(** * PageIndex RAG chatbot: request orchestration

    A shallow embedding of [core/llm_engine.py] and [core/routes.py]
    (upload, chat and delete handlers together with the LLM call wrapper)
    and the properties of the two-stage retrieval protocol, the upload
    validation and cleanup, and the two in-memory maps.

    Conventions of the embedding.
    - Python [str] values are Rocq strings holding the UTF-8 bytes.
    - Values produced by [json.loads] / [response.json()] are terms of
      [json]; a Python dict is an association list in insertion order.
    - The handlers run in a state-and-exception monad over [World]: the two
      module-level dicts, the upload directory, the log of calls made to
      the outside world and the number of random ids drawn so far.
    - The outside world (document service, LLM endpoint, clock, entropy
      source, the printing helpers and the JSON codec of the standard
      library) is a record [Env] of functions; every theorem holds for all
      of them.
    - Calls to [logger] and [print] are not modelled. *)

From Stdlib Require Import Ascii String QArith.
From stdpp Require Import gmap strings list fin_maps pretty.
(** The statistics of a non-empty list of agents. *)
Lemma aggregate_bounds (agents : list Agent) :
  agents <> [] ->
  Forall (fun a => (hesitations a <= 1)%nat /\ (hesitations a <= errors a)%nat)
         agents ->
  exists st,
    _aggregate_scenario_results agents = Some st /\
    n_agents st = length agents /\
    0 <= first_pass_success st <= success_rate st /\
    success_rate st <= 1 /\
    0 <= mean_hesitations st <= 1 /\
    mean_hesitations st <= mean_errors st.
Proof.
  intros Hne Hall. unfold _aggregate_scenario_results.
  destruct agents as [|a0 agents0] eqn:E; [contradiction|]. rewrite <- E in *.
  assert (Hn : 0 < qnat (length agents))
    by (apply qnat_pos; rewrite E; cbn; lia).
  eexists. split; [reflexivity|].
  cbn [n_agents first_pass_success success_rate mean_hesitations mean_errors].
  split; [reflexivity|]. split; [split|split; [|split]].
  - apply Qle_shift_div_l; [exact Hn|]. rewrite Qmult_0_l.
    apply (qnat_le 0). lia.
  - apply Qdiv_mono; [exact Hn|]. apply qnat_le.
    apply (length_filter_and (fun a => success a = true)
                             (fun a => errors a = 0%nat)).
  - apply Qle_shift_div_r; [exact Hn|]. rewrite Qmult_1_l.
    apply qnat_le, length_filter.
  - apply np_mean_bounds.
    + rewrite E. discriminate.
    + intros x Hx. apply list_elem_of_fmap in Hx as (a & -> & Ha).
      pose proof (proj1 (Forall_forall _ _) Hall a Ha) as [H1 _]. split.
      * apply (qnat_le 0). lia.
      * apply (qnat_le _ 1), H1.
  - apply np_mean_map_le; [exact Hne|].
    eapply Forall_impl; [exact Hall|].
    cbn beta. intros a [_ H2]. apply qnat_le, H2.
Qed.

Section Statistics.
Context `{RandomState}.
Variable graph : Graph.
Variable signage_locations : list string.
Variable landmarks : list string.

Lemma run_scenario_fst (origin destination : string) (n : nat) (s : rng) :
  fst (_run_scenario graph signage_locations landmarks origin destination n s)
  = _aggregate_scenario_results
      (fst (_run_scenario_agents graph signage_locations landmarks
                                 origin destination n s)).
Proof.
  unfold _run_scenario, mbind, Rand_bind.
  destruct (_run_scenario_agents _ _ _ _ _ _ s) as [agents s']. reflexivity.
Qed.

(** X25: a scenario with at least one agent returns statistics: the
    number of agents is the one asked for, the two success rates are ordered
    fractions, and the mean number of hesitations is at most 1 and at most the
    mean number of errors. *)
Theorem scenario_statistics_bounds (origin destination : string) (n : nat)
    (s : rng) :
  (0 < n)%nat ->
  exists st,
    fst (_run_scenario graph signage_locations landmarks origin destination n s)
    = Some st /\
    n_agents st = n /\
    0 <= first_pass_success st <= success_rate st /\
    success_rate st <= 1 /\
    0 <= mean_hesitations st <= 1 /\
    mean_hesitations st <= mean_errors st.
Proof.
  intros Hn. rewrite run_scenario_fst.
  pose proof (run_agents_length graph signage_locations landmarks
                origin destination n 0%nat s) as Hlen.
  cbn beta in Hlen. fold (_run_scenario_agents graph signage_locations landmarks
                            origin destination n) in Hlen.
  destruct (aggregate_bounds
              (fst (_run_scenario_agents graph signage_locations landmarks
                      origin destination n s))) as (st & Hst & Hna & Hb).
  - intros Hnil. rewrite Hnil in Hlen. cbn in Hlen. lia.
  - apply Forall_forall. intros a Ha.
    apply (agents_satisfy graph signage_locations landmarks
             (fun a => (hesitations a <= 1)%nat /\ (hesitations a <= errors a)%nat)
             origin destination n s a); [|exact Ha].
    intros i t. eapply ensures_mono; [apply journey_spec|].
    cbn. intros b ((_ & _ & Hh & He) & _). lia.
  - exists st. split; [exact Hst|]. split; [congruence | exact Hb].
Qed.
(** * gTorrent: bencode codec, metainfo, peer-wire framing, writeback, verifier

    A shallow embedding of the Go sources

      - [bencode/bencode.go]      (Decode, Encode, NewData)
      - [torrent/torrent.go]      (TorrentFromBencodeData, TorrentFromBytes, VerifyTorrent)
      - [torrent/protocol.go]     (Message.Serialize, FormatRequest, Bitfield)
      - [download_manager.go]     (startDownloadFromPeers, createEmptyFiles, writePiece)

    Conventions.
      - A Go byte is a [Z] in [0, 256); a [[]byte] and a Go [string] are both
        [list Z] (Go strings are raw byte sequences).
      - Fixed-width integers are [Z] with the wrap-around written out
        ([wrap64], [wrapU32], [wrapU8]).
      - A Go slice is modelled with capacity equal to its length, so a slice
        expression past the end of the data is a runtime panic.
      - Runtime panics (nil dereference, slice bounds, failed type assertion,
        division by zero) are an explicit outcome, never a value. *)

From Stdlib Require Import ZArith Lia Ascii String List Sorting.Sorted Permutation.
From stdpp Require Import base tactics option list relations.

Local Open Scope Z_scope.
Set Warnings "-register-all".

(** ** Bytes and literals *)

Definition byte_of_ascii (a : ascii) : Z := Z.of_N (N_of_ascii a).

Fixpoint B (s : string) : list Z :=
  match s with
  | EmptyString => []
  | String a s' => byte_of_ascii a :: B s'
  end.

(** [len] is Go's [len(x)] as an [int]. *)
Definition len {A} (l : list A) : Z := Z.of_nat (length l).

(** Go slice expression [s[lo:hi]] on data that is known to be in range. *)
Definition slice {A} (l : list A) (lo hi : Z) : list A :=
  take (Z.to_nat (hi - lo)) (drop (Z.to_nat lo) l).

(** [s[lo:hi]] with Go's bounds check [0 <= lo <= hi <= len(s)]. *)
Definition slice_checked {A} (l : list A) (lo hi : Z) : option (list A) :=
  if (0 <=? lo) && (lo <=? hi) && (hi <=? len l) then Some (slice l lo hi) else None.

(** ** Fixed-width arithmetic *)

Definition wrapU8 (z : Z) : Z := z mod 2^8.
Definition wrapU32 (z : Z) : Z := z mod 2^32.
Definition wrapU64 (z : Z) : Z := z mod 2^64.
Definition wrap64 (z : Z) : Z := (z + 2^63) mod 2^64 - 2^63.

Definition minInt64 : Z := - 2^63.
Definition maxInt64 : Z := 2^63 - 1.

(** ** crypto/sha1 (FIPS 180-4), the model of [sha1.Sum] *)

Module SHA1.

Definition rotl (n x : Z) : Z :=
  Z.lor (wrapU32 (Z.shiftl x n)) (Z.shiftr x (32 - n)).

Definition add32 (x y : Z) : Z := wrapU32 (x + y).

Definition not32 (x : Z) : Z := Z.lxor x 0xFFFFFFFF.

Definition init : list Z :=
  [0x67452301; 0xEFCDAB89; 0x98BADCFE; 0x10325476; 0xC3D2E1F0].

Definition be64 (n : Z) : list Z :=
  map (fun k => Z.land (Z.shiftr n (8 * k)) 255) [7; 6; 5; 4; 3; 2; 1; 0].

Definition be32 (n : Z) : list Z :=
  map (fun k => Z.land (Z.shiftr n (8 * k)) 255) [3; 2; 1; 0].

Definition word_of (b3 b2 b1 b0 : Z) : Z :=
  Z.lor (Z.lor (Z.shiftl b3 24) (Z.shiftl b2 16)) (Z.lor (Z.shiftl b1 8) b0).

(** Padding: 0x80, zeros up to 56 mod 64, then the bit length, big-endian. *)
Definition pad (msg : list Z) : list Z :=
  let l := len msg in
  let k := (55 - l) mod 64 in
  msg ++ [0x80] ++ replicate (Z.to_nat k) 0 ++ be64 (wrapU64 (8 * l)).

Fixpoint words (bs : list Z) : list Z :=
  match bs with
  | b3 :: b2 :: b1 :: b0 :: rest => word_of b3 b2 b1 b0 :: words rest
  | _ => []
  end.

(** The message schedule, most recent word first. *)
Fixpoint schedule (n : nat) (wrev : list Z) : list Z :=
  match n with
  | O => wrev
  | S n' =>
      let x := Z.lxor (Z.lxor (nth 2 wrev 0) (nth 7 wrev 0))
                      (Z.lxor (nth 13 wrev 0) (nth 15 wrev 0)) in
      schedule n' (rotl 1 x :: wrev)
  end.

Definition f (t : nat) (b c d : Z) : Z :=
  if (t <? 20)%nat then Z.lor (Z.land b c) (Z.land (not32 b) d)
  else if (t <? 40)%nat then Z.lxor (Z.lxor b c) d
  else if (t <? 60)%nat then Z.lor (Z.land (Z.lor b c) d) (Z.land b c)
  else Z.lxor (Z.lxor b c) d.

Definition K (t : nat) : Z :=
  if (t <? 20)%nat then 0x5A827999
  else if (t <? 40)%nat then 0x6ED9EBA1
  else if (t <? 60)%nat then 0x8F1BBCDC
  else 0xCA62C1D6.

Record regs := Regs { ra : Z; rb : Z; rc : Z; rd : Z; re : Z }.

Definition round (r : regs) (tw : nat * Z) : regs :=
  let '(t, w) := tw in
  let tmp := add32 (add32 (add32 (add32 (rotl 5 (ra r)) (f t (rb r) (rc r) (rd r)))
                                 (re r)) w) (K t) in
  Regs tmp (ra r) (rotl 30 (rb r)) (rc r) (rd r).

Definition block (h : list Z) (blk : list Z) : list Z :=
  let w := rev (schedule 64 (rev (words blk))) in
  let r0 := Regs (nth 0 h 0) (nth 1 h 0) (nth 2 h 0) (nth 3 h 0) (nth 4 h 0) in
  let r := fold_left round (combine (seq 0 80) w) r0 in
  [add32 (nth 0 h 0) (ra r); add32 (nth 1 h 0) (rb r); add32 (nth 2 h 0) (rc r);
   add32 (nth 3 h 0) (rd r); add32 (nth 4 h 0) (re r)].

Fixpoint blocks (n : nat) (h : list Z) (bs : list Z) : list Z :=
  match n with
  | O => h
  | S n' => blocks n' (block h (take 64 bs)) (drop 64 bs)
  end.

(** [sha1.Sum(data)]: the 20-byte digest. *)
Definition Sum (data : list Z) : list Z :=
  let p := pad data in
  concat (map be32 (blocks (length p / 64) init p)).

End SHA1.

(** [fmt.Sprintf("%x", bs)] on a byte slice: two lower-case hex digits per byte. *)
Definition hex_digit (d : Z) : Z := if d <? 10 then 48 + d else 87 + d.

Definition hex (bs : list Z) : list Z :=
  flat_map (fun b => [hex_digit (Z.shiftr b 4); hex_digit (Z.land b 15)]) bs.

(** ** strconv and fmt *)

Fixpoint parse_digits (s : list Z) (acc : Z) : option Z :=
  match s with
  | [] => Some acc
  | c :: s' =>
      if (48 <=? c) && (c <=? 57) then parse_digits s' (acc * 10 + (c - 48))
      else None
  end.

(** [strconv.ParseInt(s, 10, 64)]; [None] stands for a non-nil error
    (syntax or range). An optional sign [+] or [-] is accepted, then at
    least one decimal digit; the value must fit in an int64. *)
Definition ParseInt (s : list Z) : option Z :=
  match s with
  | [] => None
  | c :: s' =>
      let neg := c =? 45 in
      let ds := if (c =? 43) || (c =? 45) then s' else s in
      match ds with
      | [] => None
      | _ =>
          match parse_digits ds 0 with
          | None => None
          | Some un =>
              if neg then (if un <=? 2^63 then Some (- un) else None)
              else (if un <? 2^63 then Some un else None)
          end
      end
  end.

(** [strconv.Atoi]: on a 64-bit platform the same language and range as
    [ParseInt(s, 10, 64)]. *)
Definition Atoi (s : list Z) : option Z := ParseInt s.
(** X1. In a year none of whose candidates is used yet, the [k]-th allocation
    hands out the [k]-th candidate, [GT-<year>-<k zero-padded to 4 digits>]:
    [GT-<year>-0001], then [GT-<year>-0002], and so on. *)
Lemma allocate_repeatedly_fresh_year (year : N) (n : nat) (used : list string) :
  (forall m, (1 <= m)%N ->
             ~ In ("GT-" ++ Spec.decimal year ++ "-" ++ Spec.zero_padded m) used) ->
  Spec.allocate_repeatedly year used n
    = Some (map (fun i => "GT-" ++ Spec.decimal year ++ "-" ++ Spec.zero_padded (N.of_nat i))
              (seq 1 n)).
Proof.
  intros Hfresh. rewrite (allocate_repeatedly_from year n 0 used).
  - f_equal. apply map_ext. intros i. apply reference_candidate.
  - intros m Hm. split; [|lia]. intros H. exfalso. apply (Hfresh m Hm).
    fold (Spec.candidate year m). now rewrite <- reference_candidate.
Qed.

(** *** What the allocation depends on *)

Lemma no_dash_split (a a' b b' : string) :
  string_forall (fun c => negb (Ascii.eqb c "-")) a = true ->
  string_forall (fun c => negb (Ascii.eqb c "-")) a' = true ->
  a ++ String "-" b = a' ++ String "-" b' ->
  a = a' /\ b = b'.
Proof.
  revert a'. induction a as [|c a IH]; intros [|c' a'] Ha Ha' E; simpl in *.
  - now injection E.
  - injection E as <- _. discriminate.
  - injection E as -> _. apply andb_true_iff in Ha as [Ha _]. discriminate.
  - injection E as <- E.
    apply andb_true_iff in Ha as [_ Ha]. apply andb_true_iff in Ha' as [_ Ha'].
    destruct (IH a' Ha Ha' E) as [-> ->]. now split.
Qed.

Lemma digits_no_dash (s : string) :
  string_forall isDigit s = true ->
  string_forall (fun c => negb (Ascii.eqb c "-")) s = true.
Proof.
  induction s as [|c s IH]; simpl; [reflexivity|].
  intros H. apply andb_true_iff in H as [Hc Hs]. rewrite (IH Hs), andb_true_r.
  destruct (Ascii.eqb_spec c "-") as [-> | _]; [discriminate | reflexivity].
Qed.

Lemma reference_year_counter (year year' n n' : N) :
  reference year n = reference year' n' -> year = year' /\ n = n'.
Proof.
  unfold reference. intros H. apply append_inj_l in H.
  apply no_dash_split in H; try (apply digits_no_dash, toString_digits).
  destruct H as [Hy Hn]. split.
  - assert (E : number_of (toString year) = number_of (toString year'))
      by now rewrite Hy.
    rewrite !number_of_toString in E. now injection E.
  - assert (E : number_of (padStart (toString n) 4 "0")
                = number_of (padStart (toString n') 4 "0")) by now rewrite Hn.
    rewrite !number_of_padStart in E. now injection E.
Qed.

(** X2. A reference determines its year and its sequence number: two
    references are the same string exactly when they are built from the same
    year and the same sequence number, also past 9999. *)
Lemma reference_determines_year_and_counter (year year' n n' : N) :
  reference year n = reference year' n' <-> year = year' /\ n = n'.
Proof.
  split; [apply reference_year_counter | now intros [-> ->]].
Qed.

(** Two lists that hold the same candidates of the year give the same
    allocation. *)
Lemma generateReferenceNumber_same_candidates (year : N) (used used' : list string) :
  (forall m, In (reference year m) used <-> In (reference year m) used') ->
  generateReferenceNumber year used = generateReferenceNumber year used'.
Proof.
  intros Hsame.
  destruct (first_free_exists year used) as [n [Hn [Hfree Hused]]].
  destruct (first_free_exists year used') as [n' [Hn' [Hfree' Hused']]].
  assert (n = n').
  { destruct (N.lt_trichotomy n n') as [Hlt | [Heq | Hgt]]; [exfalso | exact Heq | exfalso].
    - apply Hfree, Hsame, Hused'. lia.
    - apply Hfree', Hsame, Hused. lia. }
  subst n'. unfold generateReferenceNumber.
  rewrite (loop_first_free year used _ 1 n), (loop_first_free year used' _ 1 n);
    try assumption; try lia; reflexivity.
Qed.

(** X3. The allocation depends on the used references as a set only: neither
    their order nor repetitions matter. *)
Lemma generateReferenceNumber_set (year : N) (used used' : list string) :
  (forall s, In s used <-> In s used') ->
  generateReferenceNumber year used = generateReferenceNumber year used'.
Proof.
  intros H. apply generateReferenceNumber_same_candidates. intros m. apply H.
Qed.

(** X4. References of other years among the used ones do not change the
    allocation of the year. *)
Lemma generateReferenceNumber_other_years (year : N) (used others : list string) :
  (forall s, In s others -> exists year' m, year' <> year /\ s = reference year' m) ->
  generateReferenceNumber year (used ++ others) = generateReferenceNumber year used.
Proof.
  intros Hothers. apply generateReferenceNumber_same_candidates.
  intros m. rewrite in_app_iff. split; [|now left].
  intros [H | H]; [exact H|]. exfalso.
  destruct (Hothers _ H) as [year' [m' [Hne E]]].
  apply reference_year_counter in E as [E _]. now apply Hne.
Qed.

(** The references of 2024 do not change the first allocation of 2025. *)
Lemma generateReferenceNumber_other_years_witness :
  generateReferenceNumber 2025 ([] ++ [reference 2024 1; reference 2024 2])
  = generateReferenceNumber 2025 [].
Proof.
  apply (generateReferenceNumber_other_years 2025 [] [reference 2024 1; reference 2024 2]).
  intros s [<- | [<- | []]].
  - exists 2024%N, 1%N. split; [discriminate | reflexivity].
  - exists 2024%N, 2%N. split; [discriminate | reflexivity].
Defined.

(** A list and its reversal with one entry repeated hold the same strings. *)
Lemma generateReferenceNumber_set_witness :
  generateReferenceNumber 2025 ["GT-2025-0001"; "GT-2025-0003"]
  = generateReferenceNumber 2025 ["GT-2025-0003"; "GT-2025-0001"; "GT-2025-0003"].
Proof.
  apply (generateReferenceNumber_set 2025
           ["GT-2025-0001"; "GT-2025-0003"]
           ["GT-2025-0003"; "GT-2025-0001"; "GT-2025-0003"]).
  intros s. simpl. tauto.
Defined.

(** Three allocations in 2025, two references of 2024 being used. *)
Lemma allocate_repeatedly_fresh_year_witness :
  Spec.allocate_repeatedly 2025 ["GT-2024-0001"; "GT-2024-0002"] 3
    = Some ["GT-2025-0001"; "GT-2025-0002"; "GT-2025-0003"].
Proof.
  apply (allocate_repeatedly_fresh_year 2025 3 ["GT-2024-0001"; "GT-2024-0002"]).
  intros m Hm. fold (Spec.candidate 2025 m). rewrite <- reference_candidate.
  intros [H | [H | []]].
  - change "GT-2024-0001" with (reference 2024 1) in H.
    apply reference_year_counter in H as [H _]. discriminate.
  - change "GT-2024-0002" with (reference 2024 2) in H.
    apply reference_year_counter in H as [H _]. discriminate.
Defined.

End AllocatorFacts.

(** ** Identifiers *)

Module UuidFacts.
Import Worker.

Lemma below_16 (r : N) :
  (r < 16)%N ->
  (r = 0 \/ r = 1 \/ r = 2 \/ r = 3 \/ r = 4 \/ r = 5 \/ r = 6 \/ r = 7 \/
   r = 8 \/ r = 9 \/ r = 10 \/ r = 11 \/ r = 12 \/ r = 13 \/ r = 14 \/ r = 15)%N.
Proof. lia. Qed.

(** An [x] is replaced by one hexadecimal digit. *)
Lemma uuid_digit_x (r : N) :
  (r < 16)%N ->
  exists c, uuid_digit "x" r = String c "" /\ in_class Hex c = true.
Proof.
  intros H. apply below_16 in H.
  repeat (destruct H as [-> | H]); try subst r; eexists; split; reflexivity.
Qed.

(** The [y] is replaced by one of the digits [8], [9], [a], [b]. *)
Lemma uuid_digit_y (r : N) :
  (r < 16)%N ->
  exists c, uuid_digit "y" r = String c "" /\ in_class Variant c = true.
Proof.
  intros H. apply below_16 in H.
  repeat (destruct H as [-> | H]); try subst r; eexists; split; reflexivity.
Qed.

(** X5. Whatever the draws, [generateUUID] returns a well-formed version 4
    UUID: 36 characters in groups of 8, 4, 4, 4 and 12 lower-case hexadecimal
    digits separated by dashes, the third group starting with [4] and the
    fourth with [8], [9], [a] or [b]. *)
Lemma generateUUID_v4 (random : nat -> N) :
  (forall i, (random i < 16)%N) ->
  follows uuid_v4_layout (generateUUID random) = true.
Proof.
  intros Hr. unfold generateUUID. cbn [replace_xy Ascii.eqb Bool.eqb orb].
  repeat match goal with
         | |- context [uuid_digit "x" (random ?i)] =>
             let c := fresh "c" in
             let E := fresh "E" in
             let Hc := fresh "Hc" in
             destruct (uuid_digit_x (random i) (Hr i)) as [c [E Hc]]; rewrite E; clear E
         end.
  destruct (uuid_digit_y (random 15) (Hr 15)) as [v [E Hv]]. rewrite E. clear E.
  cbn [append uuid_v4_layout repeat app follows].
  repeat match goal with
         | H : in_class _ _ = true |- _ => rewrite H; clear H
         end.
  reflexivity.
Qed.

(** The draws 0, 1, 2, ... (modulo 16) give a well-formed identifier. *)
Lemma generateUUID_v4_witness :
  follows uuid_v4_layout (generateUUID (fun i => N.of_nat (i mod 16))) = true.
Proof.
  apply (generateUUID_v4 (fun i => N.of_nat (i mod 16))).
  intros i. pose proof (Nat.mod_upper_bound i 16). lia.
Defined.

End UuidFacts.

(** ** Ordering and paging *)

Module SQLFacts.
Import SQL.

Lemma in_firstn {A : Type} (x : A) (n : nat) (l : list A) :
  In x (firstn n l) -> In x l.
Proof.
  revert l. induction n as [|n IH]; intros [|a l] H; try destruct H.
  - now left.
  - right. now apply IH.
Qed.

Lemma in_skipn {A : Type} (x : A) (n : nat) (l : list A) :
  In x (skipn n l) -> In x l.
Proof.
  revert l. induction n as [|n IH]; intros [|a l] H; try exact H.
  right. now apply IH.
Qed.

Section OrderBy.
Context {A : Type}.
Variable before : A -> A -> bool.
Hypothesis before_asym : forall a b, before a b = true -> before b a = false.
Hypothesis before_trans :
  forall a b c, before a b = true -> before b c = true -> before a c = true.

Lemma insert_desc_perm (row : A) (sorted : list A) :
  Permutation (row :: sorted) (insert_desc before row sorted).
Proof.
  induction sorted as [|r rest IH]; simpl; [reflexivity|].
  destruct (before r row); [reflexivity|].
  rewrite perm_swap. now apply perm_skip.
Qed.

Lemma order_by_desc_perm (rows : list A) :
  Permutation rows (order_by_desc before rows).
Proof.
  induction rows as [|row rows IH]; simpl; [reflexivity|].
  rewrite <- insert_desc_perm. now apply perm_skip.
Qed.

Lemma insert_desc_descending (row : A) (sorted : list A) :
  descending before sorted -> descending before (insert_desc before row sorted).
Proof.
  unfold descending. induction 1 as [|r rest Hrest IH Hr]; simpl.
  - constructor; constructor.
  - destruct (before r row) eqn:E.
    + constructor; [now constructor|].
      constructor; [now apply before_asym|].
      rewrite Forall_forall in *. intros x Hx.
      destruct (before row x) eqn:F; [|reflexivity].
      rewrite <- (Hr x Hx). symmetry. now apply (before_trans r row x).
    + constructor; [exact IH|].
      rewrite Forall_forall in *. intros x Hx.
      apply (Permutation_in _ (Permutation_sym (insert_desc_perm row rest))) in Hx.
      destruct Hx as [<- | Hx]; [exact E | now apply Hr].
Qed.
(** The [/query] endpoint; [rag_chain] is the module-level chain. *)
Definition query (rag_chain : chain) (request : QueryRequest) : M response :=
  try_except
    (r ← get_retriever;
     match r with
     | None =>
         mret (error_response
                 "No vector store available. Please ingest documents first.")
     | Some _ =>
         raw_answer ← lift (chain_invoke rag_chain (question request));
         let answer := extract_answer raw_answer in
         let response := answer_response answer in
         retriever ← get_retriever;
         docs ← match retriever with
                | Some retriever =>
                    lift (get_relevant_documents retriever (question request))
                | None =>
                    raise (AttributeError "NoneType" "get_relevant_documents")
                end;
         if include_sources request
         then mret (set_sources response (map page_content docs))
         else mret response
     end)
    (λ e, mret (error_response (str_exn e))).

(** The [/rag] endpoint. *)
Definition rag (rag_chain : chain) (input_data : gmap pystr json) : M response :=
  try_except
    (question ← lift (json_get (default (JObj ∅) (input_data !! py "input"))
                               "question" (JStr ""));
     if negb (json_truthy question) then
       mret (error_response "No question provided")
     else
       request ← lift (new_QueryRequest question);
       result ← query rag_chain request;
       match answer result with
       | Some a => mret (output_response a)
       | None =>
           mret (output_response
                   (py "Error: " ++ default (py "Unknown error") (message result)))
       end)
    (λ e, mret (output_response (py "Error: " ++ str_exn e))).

→ **Task details**
From the records above, copy only the lines starting with the line that holds "(** X1. In a" and going on through the line that holds "Spec.allocate_repeatedly year used n", exactly as written.

→ **Reply**
(** X1. In a year none of whose candidates is used yet, the [k]-th allocation
    hands out the [k]-th candidate, [GT-<year>-<k zero-padded to 4 digits>]:
    [GT-<year>-0001], then [GT-<year>-0002], and so on. *)
Lemma allocate_repeatedly_fresh_year (year : N) (n : nat) (used : list string) :
  (forall m, (1 <= m)%N ->
             ~ In ("GT-" ++ Spec.decimal year ++ "-" ++ Spec.zero_padded m) used) ->
  Spec.allocate_repeatedly year used n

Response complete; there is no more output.